§ AIM OF THE TASK: In the data below, find the line containing "clean kC -> clean kS ->", then set down that line and every later line up to and including the line containing "network s c", exactly.

━━━━━ EXERCISE MATERIAL

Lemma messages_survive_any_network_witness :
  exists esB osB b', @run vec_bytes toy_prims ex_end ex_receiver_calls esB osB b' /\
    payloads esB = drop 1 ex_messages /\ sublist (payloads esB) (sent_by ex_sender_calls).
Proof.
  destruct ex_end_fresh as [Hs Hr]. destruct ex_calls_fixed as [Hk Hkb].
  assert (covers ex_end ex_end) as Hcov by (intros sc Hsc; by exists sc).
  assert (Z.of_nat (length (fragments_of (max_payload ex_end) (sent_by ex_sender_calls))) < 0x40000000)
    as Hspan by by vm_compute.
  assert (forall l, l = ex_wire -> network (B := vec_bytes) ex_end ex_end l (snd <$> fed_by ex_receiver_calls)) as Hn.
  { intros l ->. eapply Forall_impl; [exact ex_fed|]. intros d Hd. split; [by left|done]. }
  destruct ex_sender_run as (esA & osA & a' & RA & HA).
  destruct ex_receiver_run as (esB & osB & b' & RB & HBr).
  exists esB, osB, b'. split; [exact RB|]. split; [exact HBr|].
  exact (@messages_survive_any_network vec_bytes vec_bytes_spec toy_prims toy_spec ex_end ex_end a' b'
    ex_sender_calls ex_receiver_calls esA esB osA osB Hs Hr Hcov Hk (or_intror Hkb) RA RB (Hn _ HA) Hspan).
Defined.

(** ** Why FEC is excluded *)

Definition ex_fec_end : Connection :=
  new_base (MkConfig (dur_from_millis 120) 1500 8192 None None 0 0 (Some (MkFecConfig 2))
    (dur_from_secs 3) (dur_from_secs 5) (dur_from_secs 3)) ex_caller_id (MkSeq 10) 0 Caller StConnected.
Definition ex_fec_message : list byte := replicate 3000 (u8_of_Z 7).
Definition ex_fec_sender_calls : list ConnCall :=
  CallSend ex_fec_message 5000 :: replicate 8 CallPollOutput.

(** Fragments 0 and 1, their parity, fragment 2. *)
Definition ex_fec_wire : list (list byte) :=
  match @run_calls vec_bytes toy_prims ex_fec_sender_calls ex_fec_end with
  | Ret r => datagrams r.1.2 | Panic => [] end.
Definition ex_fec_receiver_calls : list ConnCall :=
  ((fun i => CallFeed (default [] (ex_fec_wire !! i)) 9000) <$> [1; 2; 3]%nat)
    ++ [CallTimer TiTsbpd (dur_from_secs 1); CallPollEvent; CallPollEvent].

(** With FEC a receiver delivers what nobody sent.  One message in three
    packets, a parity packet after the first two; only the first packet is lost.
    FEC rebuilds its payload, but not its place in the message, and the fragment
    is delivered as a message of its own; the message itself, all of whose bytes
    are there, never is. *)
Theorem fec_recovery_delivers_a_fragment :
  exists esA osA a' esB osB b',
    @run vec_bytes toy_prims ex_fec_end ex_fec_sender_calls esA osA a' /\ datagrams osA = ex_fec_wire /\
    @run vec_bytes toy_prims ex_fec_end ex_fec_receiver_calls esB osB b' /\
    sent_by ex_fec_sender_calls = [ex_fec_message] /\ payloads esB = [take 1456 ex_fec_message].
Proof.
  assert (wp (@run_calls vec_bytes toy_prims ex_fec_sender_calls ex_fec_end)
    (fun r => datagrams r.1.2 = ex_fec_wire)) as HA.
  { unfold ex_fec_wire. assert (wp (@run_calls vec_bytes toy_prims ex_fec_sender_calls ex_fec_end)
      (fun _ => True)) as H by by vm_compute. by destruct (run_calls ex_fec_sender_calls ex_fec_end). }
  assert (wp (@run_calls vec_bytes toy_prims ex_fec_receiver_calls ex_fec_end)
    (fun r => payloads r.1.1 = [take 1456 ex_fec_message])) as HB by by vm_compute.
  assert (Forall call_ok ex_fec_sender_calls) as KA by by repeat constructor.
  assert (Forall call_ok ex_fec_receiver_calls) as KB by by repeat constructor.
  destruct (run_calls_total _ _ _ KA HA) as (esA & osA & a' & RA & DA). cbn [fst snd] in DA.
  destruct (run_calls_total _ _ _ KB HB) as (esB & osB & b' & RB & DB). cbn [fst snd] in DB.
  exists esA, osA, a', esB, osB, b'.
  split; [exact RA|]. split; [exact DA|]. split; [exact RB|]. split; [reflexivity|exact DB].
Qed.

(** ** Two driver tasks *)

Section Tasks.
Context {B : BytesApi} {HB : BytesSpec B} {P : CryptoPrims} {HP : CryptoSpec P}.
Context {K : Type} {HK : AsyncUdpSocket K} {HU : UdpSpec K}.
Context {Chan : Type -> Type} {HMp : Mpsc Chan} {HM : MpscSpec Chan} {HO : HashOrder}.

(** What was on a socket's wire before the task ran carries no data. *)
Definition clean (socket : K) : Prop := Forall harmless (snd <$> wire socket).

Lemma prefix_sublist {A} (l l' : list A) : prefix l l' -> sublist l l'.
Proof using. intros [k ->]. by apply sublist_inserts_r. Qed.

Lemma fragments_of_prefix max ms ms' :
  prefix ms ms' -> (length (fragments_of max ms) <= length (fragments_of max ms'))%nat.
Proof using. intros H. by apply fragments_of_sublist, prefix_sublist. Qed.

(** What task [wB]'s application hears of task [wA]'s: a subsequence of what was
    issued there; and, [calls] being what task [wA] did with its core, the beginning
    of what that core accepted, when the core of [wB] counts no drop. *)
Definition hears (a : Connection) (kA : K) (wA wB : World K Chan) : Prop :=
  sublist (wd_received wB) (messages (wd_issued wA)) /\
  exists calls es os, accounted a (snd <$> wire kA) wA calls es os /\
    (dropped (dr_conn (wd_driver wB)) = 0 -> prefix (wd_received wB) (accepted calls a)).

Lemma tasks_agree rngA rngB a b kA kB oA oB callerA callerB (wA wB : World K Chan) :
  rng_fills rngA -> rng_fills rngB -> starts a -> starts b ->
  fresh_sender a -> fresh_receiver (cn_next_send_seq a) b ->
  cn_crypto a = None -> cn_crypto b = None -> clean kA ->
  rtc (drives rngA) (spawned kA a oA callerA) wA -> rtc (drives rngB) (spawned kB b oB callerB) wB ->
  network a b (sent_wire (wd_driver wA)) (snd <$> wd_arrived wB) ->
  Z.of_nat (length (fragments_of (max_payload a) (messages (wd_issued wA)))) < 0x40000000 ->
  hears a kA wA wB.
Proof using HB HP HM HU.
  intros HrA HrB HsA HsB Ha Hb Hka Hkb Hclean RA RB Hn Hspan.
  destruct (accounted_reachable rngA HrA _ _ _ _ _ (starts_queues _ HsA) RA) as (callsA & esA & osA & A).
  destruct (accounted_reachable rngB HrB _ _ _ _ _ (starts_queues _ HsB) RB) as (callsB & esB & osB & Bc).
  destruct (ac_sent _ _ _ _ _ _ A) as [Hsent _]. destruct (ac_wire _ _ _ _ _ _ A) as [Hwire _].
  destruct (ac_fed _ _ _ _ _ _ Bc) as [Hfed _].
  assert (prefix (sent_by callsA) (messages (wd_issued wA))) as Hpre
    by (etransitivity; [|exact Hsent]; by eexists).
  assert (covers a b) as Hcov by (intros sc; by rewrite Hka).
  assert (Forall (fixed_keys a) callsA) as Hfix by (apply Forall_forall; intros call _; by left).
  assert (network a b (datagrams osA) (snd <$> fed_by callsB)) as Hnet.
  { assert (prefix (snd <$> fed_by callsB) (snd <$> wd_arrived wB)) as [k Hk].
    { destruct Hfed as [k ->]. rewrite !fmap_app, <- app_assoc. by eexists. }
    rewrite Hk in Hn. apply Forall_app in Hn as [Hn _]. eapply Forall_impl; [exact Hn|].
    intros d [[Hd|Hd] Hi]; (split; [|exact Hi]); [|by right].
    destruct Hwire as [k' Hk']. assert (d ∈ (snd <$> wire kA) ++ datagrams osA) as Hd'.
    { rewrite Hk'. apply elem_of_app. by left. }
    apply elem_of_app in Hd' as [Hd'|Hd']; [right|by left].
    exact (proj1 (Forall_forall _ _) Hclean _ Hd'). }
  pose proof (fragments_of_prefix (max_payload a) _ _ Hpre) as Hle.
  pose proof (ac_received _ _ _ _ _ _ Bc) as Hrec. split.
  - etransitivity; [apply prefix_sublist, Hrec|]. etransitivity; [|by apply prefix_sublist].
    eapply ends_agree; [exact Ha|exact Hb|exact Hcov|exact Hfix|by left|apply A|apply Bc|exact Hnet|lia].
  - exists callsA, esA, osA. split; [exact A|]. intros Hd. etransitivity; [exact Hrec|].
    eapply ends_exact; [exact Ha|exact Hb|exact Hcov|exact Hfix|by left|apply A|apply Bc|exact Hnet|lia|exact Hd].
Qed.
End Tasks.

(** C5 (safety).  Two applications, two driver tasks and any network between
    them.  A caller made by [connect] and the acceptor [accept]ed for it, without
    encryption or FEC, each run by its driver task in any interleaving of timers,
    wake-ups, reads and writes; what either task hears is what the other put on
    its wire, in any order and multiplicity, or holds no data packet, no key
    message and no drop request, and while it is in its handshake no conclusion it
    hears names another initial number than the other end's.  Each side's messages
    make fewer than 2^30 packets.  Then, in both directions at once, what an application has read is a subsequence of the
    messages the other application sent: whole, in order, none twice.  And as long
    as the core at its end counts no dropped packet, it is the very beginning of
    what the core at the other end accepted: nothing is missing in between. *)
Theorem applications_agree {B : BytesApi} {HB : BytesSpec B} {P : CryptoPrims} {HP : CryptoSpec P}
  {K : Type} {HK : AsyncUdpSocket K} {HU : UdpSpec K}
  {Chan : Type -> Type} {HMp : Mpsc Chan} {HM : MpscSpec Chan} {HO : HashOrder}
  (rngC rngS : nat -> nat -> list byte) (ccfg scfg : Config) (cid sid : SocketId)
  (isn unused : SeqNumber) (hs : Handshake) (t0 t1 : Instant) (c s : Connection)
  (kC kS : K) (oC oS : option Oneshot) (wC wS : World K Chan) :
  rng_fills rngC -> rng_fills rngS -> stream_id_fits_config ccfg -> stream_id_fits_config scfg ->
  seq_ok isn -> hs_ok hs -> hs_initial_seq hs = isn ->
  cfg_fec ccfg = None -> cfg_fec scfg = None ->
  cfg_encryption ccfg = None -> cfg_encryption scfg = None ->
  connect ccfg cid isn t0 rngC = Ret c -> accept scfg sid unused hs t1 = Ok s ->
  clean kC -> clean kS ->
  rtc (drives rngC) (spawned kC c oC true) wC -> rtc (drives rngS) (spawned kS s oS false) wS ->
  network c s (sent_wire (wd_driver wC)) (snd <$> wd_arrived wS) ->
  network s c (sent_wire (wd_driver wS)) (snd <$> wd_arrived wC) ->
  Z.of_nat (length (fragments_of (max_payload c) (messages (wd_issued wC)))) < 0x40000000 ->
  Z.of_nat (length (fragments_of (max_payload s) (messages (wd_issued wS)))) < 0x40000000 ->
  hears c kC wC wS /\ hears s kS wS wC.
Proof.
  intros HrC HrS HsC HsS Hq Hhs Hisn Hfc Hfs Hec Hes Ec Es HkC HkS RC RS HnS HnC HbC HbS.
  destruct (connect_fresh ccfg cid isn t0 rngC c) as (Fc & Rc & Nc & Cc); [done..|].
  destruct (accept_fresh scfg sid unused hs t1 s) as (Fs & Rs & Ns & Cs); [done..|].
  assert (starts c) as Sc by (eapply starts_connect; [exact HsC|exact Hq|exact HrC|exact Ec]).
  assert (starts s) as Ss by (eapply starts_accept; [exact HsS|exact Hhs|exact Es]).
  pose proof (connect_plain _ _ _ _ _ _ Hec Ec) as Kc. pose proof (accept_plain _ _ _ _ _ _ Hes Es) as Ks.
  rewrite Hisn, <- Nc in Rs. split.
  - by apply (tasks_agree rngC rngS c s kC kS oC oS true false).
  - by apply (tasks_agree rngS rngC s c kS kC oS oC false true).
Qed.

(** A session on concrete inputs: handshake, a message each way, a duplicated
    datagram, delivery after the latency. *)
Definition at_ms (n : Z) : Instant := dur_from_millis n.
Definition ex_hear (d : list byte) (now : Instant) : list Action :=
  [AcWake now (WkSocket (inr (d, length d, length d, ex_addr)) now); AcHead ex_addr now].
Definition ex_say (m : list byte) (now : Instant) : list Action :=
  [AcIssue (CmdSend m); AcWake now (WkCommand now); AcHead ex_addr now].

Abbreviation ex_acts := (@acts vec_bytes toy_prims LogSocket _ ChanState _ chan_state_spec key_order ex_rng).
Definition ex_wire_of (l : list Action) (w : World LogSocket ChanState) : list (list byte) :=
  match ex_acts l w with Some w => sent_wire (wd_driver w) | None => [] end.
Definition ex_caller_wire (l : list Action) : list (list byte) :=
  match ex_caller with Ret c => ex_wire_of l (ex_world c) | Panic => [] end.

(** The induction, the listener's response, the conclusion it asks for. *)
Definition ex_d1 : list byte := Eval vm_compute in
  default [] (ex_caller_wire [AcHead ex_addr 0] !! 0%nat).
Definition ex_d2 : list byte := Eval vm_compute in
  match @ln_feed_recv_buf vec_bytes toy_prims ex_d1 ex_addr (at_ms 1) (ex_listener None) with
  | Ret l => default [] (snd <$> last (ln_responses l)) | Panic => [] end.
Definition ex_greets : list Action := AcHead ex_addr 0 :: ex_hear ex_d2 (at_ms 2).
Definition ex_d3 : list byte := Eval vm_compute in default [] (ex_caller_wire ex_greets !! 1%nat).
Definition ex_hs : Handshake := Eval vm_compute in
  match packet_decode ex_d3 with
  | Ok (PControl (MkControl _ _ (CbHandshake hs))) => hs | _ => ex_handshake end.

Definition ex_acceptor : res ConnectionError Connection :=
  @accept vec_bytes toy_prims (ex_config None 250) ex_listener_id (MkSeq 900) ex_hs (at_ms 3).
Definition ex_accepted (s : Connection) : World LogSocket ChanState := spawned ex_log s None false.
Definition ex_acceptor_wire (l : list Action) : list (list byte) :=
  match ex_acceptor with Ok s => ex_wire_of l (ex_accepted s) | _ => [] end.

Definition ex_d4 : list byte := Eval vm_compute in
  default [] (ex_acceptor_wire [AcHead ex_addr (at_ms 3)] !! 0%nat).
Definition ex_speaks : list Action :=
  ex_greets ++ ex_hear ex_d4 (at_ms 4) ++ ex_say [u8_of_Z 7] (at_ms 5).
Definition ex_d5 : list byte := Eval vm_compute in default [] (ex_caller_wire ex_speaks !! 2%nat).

━━━━━━━━━━

§ WRITTEN REPLY:
  clean kC -> clean kS ->
  rtc (drives rngC) (spawned kC c oC true) wC -> rtc (drives rngS) (spawned kS s oS false) wS ->
  network c s (sent_wire (wd_driver wC)) (snd <$> wd_arrived wS) ->
  network s c (sent_wire (wd_driver wS)) (snd <$> wd_arrived wC) ->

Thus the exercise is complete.